RECORDS TO PROCESS Block Start

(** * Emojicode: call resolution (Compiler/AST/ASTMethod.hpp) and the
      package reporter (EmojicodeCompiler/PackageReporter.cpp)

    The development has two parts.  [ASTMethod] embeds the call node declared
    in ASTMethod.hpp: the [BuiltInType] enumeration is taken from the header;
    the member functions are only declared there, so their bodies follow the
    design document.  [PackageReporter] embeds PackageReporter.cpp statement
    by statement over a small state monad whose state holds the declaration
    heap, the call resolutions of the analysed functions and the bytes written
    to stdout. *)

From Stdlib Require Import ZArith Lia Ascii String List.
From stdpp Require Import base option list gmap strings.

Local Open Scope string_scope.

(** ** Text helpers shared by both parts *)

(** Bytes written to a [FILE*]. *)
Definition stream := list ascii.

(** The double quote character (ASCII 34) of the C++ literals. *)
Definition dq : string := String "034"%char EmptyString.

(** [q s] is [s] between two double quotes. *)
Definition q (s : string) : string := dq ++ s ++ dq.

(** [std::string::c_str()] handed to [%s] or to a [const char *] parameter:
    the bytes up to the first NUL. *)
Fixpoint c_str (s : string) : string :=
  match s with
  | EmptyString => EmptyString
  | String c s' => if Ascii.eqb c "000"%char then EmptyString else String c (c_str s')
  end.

RECORDS TO PROCESS Block End

Print, from the entries above, the line with "the member functions", the line with "to stdout. *)" and all lines between them, exactly and with nothing else.

    the member functions are only declared there, so their bodies follow the
    design document.  [PackageReporter] embeds PackageReporter.cpp statement
    by statement over a small state monad whose state holds the declaration
    heap, the call resolutions of the analysed functions and the bytes written
    to stdout. *)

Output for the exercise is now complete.